▶ Task
Begin with the line where "else if bool_decide (String.length" appears. Set down that line and the rest of the records below it exactly as given.

── Material supplied ──

(* ===== verification/PortablePath.v ===== *)
(** * Portable relative paths (internal/portablepath/path.go)

    [Validate], [Key] and [windowsReservedName], with the [path.Clean] they call.
    Every output declaration of a job and every file of a snapshot manifest
    passes through [Validate]. *)

From S2P Require Import Prelude GoText.
From Stdlib Require Import Ascii.
Local Open Scope string_scope.
Local Open Scope nat_scope.
Local Open Scope list_scope.

Definition MaximumBytes : Z := 4096.

Definition slash : ascii := "/"%char.
Definition dot : bytes := bytes_of ".".
Definition dotdot : bytes := bytes_of "..".

(** ** [path.Clean] of the standard library, on the segments of a path *)

(** The stack holds the segments kept so far, last first. *)
Definition clean_step (rooted : bool) (stack : list bytes) (seg : bytes) : list bytes :=
  if bool_decide (seg = []) || bool_decide (seg = dot) then stack
  else if bool_decide (seg = dotdot) then
    match stack with
    | [] => if rooted then [] else [dotdot]
    | top :: rest => if bool_decide (top = dotdot) then dotdot :: stack else rest
    end
  else seg :: stack.

Definition path_clean (s : string) : string :=
  if bool_decide (s = "") then "."
  else
    let rooted := has_prefix s "/" in
    let out := join_bytes slash
      (reverse (fold_left (clean_step rooted) (split_bytes slash (bytes_of s)) [])) in
    if rooted then str_of (slash :: out)
    else if bool_decide (out = []) then "." else str_of out.

(** [path.Dir]: what precedes the last slash, cleaned. *)
Fixpoint to_slash (l : bytes) : bytes :=
  match l with
  | [] => []
  | c :: l' => if bool_decide (c = slash) then l else to_slash l'
  end.

Definition path_dir (s : string) : string := path_clean (str_of (reverse (to_slash (reverse (bytes_of s))))).

(** The forbidden characters: backslash, NUL, angle brackets, colon, double
    quote (code 34), bar, question mark and star. *)
Definition unsafe_chars : bytes :=
  ["\"%char; Ascii.zero; "<"%char; ">"%char; ":"%char; ascii_of_nat 34; "|"%char; "?"%char; "*"%char].

Section WithUnicode.
Context `{UnicodeCase}.

Definition windowsReservedName (segment : string) : bool :=
  let base := to_upper (hd "" (split "."%char segment)) in
  if bool_decide (base = "CON") || bool_decide (base = "PRN")
     || bool_decide (base = "AUX") || bool_decide (base = "NUL") then true
  else if bool_decide (String.length base = 4) && (has_prefix base "COM" || has_prefix base "LPT") then
    match bytes_of base !! 3 with
    | Some c => (49 <=? val c)%Z && (val c <=? 57)%Z
    | None => false
    end
  else false.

───

▶ Exercise result
  else if bool_decide (String.length base = 4) && (has_prefix base "COM" || has_prefix base "LPT") then
    match bytes_of base !! 3 with
    | Some c => (49 <=? val c)%Z && (val c <=? 57)%Z
    | None => false
    end
  else false.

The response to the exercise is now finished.